(** A student account with the given skills. *)
Definition student_with (sk : list string) : account :=
  mkAccount 7 "Sam" "sam@x.com" "pw" Student None (Some []) (Some sk)
    (Some "") (Some "") (Some "") (Some []) (Some "") None (Some []) None.

(** A listing with the given requirements. *)
Definition listing_with (reqs : list string) : listing :=
  mkListing (JNum 1) "Intern" "Acme" (Some (JNum 1)) "AC" "Remote" "Remote" true
    "500 / month" "3 months" "Web Development" "2024-05-01" 0 reqs "" None.

(** Scenario C: skills [react, sql] against requirements
    [react, python, sql] give round(2/3 * 100) = 67. *)
Theorem scenario_C :
  matchPercentage (Some (student_with ["react"; "sql"])) (listing_with ["react"; "python"; "sql"]) = JsNum 67.
Proof. reflexivity. Qed.

(** The bound needs distinct skills: the skills [React] and [react] both
    lower-case to [react] and are both counted, and the card shows a
    200% match. *)
Theorem matchPercentage_duplicate_skills :
  matchPercentage (Some (student_with ["React"; "react"])) (listing_with ["react"]) = JsNum 200.
Proof. reflexivity. Qed.

(** ** Properties of the recommendations *)

Lemma js_num_neq_sym (x y : js_number) : js_num_neq x y = js_num_neq y x.
Proof. destruct x, y; cbn; try rewrite Z.eqb_sym; reflexivity. Qed.
(* ===== verification/Messages.v ===== *)
(** * The messages page

    Models [src/src/pages/Messages.jsx].  The page keeps its own state, a
    copy of [mockMessages] (the seed of [mockData.js], a Section variable),
    the selected message and the inbox filter; nothing of it reaches the
    data layer.  [filteredMessages], [handleMarkAsRead] and [handleDelete]
    are translated line by line; [render_messages] is the render behind its
    sign-in guard, and [messages_step] fires the handlers from what the
    render shows: a filter button, a row of the inbox (which selects the
    message and marks it read) and the trash button of the open message,
    after [confirm]. *)

From S2P Require Import Prelude.
From S2P Require Import Store.
From S2P Require Import Auth.

Module Messages.
Import Store Auth.

(** A message of [mockMessages]; [read] is the truthiness of its field. *)
Record message : Type := mkMessage {
  mid : jsid;
  from : string;
  subject : string;
  content : string;
  date : string;
  read : bool
}.

#[export] Instance message_eq_dec : EqDecision message.
Proof. solve_decision. Defined.

Record messages_state : Type := mkMessages {
  messages : list message;
  selectedMessage : option message;
  filter : string
}.

(** [filteredMessages] (lines 12-16). *)
Definition filteredMessages (s : messages_state) : list message :=
  List.filter (fun msg =>
    if String.eqb (filter s) "unread" then negb (read msg)
    else if String.eqb (filter s) "read" then read msg
    else true) (messages s).

Definition mark_read (id : jsid) (m : message) : message :=
  if mid m === id then mkMessage (mid m) (from m) (subject m) (content m) (date m) true else m.

(** [handleMarkAsRead] (lines 18-22). *)
Definition handleMarkAsRead (s : messages_state) (id : jsid) : messages_state :=
  mkMessages (map (mark_read id) (messages s)) (selectedMessage s) (filter s).

(** [selectedMessage?.id === id] *)
Definition selected_is (s : messages_state) (id : jsid) : bool :=
  match selectedMessage s with Some m => mid m === id | None => false end.

(** [handleDelete] (lines 24-31); [confirmed] is the answer to
    [confirm('Delete this message?')]. *)
Definition handleDelete (s : messages_state) (confirmed : bool) (id : jsid) : messages_state :=
  if confirmed then
    let msgs := List.filter (fun m => negb (mid m === id)) (messages s) in
    mkMessages msgs (if selected_is s id then None else selectedMessage s) (filter s)
  else s.

(** The click on an inbox row (line 101): [setSelectedMessage(msg)] then
    [handleMarkAsRead(msg.id)], both on the state of the render. *)
Definition select_message (s : messages_state) (msg : message) : messages_state :=
  let s1 := handleMarkAsRead s (mid msg) in
  mkMessages (messages s1) (Some msg) (filter s1).

Definition set_filter (s : messages_state) (f : string) : messages_state :=
  mkMessages (messages s) (selectedMessage s) f.

(** The two filter buttons (lines 66-81). *)
Definition filter_buttons : list string := ["all"; "unread"].

(** ** The render *)

(** A row of the inbox (lines 98-121): the message, whether it is the
    selected one, and the unread dot. *)
Definition inbox_row : Type := message * bool * bool.

Inductive detail_view : Type :=
| SelectPrompt
| OpenMessage (subject from date content : string).

Inductive messages_view : Type :=
| MessagesLogin
| MessagesPage (buttons : list (string * bool)) (count : nat) (rows : list inbox_row)
    (empty : bool) (detail : detail_view).

(** The render (lines 33-192), behind the guard of lines 33-41. *)
Definition render_messages (user : option account) (s : messages_state) : messages_view :=
  match user with
  | None => MessagesLogin
  | Some _ =>
      let fm := filteredMessages s in
      MessagesPage (map (fun f => (f, String.eqb (filter s) f)) filter_buttons)
        (List.length fm)
        (map (fun msg => (msg, selected_is s (mid msg), negb (read msg))) fm)
        (match fm with [] => true | _ => false end)
        (match selectedMessage s with
         | Some m => OpenMessage (subject m) (from m) (date m) (content m)
         | None => SelectPrompt
         end)
  end.

(** The page's events on its last render: a filter button, an inbox row,
    the trash button of the open message.  The archive, reply and draft
    buttons only [alert]. *)
Inductive messages_step (user : option account) : messages_state -> messages_state -> Prop :=
| MFilter s bs n rows e d f b :
    render_messages user s = MessagesPage bs n rows e d -> (f, b) ∈ bs ->
    messages_step user s (set_filter s f)
| MSelect s bs n rows e d msg sel dot :
    render_messages user s = MessagesPage bs n rows e d -> (msg, sel, dot) ∈ rows ->
    messages_step user s (select_message s msg)
| MDelete s bs n rows e sj fr dt ct m confirmed :
    render_messages user s = MessagesPage bs n rows e (OpenMessage sj fr dt ct) ->
    selectedMessage s = Some m ->
    messages_step user s (handleDelete s confirmed (mid m)).

Section Page.
Variable mockMessages : list message.

(** The initial state (lines 8-10). *)
Definition initial_messages : messages_state := mkMessages mockMessages None "all".

End Page.

(** ** Lemmas on the render and the handlers *)

Section Lemmas.

Lemma render_messages_rows (user : option account) (s : messages_state) bs n rows e d :
  render_messages user s = MessagesPage bs n rows e d ->
  bs = map (fun f => (f, String.eqb (filter s) f)) filter_buttons /\
  rows = map (fun msg => (msg, selected_is s (mid msg), negb (read msg))) (filteredMessages s).
Proof. destruct user; [intros [= <- _ <- _ _]; done | discriminate]. Qed.

(** A row of the inbox is a message of the state. *)
Lemma inbox_row_message (user : option account) (s : messages_state) bs n rows e d msg sel dot :
  render_messages user s = MessagesPage bs n rows e d -> (msg, sel, dot) ∈ rows -> msg ∈ messages s.
Proof.
  intros [_ ->]%render_messages_rows (m & [= -> _ _] & Hm)%list_elem_of_fmap.
  by apply elem_of_list_filter_bool in Hm as [? _].
Qed.

(** The filter is one the buttons set. *)
Lemma filter_button_value (user : option account) (s : messages_state) bs n rows e d f b :
  render_messages user s = MessagesPage bs n rows e d -> (f, b) ∈ bs -> f ∈ filter_buttons.
Proof.
  intros [-> _]%render_messages_rows (f' & [= -> _] & Hf)%list_elem_of_fmap. done.
Qed.

Lemma mark_read_mid (id : jsid) (m : message) : mid (mark_read id m) = mid m.
Proof. unfold mark_read. by destruct (_ === _). Qed.

Lemma mark_read_read (id : jsid) (m : message) : mid m = id -> read (mark_read id m) = true.
Proof. intros <-. unfold mark_read, id_eqb. by rewrite bool_decide_true. Qed.

(** Marking read never turns a message unread. *)
Lemma mark_read_unread (id : jsid) (m : message) : negb (read (mark_read id m)) = true -> negb (read m) = true.
Proof. unfold mark_read. destruct (_ === _); simpl; [discriminate | done]. Qed.

Lemma unread_map_mark (id : jsid) (l : list message) :
  List.length (List.filter (fun m => negb (read m)) (map (mark_read id) l)) <=
  List.length (List.filter (fun m => negb (read m)) l).
Proof.
  induction l as [|m l IH]; simpl; [done |].
  destruct (negb (read (mark_read id m))) eqn:Hm.
  - rewrite (mark_read_unread id m Hm). simpl. lia.
  - destruct (negb (read m)); simpl; lia.
Qed.

Lemma unread_filter (p : message -> bool) (l : list message) :
  List.length (List.filter (fun m => negb (read m)) (List.filter p l)) <=
  List.length (List.filter (fun m => negb (read m)) l).
Proof.
  induction l as [|m l IH]; simpl; [done |].
  destruct (p m); simpl; destruct (read m); simpl; lia.
Qed.

Definition unread_count (s : messages_state) : nat :=
  List.length (List.filter (fun m => negb (read m)) (messages s)).

(** The message the detail pane shows has a row of that id in the inbox. *)
Definition selection_present (s : messages_state) : Prop :=
  forall m, selectedMessage s = Some m -> exists m', m' ∈ messages s /\ mid m' = mid m.

Lemma messages_step_selection (user : option account) (s s' : messages_state) :
  messages_step user s s' -> selection_present s -> selection_present s'.
Proof.
  unfold selection_present.
  destruct 1 as [s bs n rows e d f b Hr Hf|s bs n rows e d msg sel dot Hr Hrow|s bs n rows e sj fr dt ct m confirmed Hr Hsel];
    intros Hp; simpl; [done | |].
  - intros m [= <-]. exists (mark_read (mid msg) msg). rewrite mark_read_mid. split; [|done].
    apply list_elem_of_fmap_2. by eapply inbox_row_message.
  - unfold handleDelete. destruct confirmed; [|done]. simpl. unfold selected_is. rewrite Hsel.
    unfold id_eqb. by rewrite bool_decide_true.
Qed.

End Lemmas.

(** ** Properties *)

Section Properties.
Variable mockMessages : list message.

(** C20: The detail pane never shows a message deleted from the inbox: while a
    message is open, a message of its id is in the page's state. *)
Theorem selected_message_present (user : option account) (s : messages_state) (m : message) :
  star (messages_step user) (initial_messages mockMessages) s ->
  selectedMessage s = Some m -> exists m', m' ∈ messages s /\ mid m' = mid m.
Proof.
  intros Hrun. revert m.
  apply (star_inv (messages_step user) selection_present (initial_messages mockMessages) s); [| |exact Hrun].
  - intros x y Hx Hstep. by eapply messages_step_selection.
  - by intros m.
Qed.

(** The inbox filter is always ["all"] or ["unread"]: the [filter === 'read']
    branch of [filteredMessages] is never taken. *)
Theorem read_filter_unreachable (user : option account) (s : messages_state) :
  star (messages_step user) (initial_messages mockMessages) s -> filter s ∈ filter_buttons.
Proof.
  apply (star_inv (messages_step user) (fun x => filter x ∈ filter_buttons) (initial_messages mockMessages) s);
    [|by left].
  intros x y Hx Hstep. destruct Hstep as [s1 bs n rows e d f b Hr Hf| |s1 bs n rows e sj fr dt ct m1 confirmed Hr Hsel];
    [by eapply filter_button_value | done |]. unfold handleDelete. by destruct confirmed.
Qed.

(** The number of unread messages never grows on the page. *)
Theorem unread_count_monotone (user : option account) (s0 s : messages_state) :
  star (messages_step user) s0 s -> unread_count s <= unread_count s0.
Proof.
  intros Hrun. induction Hrun as [|a b c Hrun IH Hstep]; [done |]. etrans; [|exact IH].
  destruct Hstep as [| |s1 bs n rows e sj fr dt ct m1 confirmed Hr Hsel]; unfold unread_count; simpl;
    [done | apply unread_map_mark |]. unfold handleDelete. destruct confirmed; [apply unread_filter | done].
Qed.

(** Under the Unread filter, opening a message takes it out of the inbox
    list while the detail pane keeps showing it. *)
Theorem opened_message_leaves_unread_inbox (user : option account) (s : messages_state)
    bs n rows e d (msg : message) sel dot :
  filter s = "unread" -> render_messages user s = MessagesPage bs n rows e d -> (msg, sel, dot) ∈ rows ->
  selectedMessage (select_message s msg) = Some msg /\
  Forall (fun m => mid m <> mid msg) (filteredMessages (select_message s msg)).
Proof.
  intros Hf _ _. split; [done |]. apply Forall_forall. intros m.
  unfold filteredMessages, select_message, handleMarkAsRead; simpl. rewrite Hf; simpl.
  rewrite elem_of_list_filter_bool. intros [(m0 & -> & _)%list_elem_of_fmap Hu] Hid.
  rewrite mark_read_mid in Hid. by rewrite mark_read_read in Hu.
Qed.

End Properties.

(** ** Witnesses *)

Definition msg1 : message := mkMessage (JNum 1) "TechCorp" "Interview invite" "Hello" "2024-05-01" false.
Definition msg2 : message := mkMessage (JNum 2) "DataMind" "Application received" "Thanks" "2024-05-02" true.
Definition inbox : list message := [msg1; msg2].

(** The student opens the first message and deletes it. *)
Definition opened : messages_state := select_message (initial_messages inbox) msg1.

Lemma selected_message_present_witness :
  exists m', m' ∈ messages opened /\ mid m' = mid msg1.
Proof.
  apply (selected_message_present inbox (Some demo_student) opened msg1); [|reflexivity].
  eapply star_left; [eapply (MSelect _ _ _ _ _ _ _ msg1 false true); [reflexivity | decide_goal] |].
  apply star_refl.
Defined.

Lemma read_filter_unreachable_witness :
  filter (set_filter (initial_messages inbox) "unread") ∈ filter_buttons.
Proof.
  apply (read_filter_unreachable inbox (Some demo_student)).
  eapply star_left; [eapply (MFilter _ _ _ _ _ _ _ "unread" false); [reflexivity | decide_goal] |].
  apply star_refl.
Defined.

Lemma unread_count_monotone_witness :
  unread_count (handleDelete opened true (JNum 1)) <= unread_count (initial_messages inbox).
Proof.
  apply (unread_count_monotone (Some demo_student)).
  eapply star_left; [eapply (MSelect _ _ _ _ _ _ _ msg1 false true); [reflexivity | decide_goal] |].
  eapply star_left; [eapply (MDelete _ _ _ _ _ _ _ _ _ _ msg1 true); reflexivity |].
  apply star_refl.
Defined.

Lemma opened_message_leaves_unread_inbox_witness :
  selectedMessage (select_message (set_filter (initial_messages inbox) "unread") msg1) = Some msg1 /\
  Forall (fun m => mid m <> mid msg1)
    (filteredMessages (select_message (set_filter (initial_messages inbox) "unread") msg1)).
Proof.
  eapply (opened_message_leaves_unread_inbox (Some demo_student) _ _ _ _ _ _ msg1 false true);
    [reflexivity | reflexivity | decide_goal].
Defined.

End Messages.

········

About this exercise> The answer is the lines above between the line holding "date : string;" and the line holding "if confirmed then", inclusive, each written out exactly, and no others.

Solution>
  date : string;
  read : bool
}.

#[export] Instance message_eq_dec : EqDecision message.
Proof. solve_decision. Defined.

Record messages_state : Type := mkMessages {
  messages : list message;
  selectedMessage : option message;
  filter : string
}.

(** [filteredMessages] (lines 12-16). *)
Definition filteredMessages (s : messages_state) : list message :=
  List.filter (fun msg =>
    if String.eqb (filter s) "unread" then negb (read msg)
    else if String.eqb (filter s) "read" then read msg
    else true) (messages s).

Definition mark_read (id : jsid) (m : message) : message :=
  if mid m === id then mkMessage (mid m) (from m) (subject m) (content m) (date m) true else m.

(** [handleMarkAsRead] (lines 18-22). *)
Definition handleMarkAsRead (s : messages_state) (id : jsid) : messages_state :=
  mkMessages (map (mark_read id) (messages s)) (selectedMessage s) (filter s).

(** [selectedMessage?.id === id] *)
Definition selected_is (s : messages_state) (id : jsid) : bool :=
  match selectedMessage s with Some m => mid m === id | None => false end.

(** [handleDelete] (lines 24-31); [confirmed] is the answer to
    [confirm('Delete this message?')]. *)
Definition handleDelete (s : messages_state) (confirmed : bool) (id : jsid) : messages_state :=
  if confirmed then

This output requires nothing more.